**Task objective**
Return exactly the lines of the records below, starting at the line that contains "Definition subscript (key" and ending at the line that contains "Definition entries (m", with both of those lines kept.

[Data to examine — start]

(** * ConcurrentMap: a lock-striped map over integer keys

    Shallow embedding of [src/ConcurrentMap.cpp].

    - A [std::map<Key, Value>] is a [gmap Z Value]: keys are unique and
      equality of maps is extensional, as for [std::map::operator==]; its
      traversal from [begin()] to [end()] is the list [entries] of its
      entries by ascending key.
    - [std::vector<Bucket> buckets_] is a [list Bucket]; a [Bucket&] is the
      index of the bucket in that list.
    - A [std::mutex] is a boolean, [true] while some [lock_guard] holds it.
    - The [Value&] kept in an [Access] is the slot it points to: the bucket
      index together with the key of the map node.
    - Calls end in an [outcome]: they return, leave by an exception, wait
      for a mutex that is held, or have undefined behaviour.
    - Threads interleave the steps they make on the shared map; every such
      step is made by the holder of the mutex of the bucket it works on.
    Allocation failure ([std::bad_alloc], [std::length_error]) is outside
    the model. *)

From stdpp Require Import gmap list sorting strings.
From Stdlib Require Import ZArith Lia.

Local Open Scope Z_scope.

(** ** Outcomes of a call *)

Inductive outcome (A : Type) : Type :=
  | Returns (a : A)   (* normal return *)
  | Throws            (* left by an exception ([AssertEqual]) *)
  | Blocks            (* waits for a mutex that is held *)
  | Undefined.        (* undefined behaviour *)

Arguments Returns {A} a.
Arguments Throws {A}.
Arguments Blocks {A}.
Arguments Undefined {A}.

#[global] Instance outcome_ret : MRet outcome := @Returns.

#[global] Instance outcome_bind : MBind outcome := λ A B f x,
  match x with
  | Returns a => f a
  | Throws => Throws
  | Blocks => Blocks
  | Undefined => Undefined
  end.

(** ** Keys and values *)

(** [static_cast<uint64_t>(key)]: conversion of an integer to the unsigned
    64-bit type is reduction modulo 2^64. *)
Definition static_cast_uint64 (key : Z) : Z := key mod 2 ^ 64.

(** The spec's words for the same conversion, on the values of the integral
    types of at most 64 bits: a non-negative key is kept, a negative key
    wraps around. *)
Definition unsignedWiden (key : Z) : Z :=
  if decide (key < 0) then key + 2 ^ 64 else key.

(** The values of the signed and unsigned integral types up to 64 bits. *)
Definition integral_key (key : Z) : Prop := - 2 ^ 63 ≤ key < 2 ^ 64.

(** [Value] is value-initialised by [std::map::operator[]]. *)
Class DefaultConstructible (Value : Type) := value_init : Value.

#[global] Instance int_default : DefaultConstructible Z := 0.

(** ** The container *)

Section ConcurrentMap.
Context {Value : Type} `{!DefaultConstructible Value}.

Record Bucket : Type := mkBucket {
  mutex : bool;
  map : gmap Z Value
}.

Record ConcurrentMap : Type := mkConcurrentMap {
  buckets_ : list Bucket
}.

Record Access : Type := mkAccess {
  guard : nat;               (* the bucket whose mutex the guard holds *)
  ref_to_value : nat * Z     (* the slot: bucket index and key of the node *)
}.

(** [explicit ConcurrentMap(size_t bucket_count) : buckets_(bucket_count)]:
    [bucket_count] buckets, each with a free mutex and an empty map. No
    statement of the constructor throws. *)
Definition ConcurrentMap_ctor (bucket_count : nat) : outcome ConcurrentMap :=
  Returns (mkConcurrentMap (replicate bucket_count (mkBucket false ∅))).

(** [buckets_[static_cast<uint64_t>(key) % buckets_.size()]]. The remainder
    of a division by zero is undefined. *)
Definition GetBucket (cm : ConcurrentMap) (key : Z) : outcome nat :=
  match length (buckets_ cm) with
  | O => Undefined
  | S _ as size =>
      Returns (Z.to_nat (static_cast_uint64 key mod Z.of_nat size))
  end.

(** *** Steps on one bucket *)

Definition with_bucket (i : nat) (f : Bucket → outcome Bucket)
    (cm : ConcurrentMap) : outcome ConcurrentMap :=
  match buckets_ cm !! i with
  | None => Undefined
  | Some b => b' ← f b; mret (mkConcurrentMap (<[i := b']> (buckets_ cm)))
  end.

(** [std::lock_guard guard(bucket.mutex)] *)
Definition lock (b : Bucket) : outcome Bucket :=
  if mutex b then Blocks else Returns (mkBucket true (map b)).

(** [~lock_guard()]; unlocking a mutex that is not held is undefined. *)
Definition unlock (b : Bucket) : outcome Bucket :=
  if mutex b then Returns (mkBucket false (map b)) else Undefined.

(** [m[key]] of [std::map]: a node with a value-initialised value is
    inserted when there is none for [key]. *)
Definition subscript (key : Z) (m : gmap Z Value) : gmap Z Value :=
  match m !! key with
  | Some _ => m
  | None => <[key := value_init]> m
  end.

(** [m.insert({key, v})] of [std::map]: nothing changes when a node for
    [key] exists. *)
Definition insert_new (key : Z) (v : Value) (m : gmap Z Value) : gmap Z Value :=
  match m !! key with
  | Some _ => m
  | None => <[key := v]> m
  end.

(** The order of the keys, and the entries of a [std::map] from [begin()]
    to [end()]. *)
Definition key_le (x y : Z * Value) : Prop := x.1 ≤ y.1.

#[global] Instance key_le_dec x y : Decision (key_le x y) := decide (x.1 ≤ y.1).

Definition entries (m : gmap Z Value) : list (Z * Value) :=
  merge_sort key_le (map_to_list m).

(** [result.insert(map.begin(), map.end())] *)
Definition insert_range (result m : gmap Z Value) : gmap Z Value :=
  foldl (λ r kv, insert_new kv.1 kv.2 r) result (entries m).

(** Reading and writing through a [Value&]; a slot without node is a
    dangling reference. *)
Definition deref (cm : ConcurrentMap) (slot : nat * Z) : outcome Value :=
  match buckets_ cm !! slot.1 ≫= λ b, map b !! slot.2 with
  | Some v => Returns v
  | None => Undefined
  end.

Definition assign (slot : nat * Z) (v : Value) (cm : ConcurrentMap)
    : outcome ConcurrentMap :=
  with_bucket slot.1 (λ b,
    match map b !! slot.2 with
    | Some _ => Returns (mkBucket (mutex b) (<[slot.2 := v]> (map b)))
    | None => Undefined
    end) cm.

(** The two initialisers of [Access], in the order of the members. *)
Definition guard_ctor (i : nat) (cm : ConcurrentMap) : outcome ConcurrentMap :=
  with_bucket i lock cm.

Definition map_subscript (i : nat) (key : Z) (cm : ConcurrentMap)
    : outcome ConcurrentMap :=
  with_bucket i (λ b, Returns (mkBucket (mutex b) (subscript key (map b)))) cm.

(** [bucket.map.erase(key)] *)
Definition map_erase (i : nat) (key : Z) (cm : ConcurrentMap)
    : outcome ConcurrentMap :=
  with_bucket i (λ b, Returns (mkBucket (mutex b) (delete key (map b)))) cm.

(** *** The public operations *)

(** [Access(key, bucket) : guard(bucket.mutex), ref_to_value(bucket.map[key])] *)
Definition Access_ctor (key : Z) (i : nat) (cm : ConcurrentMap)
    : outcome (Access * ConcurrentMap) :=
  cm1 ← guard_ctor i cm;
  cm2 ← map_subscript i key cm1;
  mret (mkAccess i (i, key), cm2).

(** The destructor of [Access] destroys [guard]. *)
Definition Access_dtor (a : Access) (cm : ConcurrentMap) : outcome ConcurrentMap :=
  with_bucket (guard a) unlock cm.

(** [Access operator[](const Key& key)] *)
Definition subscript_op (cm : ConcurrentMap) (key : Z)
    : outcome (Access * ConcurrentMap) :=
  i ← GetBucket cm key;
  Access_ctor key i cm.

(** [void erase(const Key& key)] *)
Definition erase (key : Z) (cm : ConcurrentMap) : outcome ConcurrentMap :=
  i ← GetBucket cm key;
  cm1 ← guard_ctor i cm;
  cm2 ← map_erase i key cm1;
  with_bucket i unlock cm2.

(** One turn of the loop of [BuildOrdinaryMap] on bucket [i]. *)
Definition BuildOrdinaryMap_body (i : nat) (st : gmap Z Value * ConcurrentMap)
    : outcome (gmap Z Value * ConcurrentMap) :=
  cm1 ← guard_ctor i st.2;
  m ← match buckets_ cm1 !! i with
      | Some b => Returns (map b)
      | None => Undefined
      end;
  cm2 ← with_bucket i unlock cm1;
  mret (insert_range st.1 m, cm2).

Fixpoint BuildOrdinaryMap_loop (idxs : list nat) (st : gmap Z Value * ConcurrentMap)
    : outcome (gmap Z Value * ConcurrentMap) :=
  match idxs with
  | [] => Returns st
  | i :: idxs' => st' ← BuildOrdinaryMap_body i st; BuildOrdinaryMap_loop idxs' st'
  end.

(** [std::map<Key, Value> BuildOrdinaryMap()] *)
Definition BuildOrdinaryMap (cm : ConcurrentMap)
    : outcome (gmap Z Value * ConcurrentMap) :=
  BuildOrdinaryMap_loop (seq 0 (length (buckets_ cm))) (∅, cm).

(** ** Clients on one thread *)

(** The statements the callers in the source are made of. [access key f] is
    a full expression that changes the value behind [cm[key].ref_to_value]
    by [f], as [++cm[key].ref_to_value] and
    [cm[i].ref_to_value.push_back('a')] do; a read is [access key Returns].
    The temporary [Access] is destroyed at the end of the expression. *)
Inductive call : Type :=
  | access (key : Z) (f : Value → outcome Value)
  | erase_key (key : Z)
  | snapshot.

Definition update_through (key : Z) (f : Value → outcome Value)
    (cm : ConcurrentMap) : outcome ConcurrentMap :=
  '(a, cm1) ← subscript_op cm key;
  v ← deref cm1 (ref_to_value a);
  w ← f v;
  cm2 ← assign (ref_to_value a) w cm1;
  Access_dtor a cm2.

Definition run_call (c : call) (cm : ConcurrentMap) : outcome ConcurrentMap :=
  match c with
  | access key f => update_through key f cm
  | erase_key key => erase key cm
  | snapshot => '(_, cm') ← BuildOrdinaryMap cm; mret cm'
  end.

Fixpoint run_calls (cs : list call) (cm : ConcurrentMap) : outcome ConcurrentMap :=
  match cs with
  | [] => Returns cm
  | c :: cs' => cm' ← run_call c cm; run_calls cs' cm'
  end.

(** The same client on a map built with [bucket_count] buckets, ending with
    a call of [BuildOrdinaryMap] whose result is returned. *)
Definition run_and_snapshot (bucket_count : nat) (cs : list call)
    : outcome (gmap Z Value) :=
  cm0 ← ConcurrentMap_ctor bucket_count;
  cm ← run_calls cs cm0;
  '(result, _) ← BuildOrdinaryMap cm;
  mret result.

[Data to examine — finish]
[Data to examine — start]

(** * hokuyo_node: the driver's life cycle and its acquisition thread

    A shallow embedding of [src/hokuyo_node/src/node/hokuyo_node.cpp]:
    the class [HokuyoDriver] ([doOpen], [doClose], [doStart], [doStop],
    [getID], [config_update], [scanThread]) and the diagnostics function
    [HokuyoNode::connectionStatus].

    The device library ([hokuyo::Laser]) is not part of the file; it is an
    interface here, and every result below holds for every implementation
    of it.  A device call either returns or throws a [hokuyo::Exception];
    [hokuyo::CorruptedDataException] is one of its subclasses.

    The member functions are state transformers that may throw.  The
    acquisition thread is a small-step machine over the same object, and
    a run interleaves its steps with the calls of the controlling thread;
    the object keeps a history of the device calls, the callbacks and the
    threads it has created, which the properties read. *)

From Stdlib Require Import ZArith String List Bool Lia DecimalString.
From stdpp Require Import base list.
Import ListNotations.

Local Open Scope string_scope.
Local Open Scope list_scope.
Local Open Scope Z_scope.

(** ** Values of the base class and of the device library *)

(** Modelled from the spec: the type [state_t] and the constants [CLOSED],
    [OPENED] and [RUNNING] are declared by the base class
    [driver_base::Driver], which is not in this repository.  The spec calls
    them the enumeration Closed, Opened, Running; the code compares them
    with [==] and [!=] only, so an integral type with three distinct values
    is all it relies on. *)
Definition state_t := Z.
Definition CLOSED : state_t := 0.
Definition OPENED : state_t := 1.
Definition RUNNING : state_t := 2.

[Data to examine — finish]
[Data to examine — start]

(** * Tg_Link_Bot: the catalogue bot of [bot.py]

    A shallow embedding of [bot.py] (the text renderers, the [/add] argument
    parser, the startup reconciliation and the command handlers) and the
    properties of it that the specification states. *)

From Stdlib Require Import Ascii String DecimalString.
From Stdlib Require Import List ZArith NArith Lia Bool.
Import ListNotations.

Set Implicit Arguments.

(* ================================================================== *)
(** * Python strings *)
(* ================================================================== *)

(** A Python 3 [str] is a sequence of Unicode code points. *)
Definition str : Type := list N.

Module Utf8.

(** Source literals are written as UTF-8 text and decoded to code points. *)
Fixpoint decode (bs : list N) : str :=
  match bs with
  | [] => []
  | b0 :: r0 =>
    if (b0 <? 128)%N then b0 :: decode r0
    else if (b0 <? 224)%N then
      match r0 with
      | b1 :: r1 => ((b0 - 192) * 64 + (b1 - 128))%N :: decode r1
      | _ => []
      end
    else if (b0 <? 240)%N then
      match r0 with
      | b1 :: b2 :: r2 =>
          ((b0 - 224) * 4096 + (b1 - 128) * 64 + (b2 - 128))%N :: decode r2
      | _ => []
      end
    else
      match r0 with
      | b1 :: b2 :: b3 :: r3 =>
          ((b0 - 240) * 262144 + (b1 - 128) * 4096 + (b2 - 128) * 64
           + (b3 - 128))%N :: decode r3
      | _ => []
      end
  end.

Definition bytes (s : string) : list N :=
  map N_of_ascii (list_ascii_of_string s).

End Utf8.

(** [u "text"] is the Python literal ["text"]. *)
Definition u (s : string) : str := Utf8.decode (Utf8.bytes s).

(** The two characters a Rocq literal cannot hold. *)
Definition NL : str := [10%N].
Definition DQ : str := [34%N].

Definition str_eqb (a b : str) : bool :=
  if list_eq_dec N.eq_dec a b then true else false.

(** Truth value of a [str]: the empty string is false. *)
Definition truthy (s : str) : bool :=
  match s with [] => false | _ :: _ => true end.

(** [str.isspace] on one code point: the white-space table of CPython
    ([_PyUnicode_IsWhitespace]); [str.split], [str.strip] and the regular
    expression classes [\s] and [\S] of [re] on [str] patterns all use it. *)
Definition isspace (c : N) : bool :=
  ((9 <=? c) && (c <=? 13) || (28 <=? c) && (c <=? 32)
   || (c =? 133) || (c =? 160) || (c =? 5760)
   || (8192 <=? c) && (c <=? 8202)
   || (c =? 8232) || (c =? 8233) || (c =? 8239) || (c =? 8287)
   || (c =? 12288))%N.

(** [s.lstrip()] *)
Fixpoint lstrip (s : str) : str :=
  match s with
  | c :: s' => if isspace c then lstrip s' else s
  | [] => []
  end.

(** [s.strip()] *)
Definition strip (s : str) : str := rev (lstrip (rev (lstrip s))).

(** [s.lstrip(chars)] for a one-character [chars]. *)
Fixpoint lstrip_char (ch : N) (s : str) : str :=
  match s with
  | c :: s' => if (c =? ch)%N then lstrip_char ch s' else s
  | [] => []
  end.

[Data to examine — finish]

**Exercise answer**
Definition subscript (key : Z) (m : gmap Z Value) : gmap Z Value :=
  match m !! key with
  | Some _ => m
  | None => <[key := value_init]> m
  end.

(** [m.insert({key, v})] of [std::map]: nothing changes when a node for
    [key] exists. *)
Definition insert_new (key : Z) (v : Value) (m : gmap Z Value) : gmap Z Value :=
  match m !! key with
  | Some _ => m
  | None => <[key := v]> m
  end.

(** The order of the keys, and the entries of a [std::map] from [begin()]
    to [end()]. *)
Definition key_le (x y : Z * Value) : Prop := x.1 ≤ y.1.

#[global] Instance key_le_dec x y : Decision (key_le x y) := decide (x.1 ≤ y.1).

Definition entries (m : gmap Z Value) : list (Z * Value) :=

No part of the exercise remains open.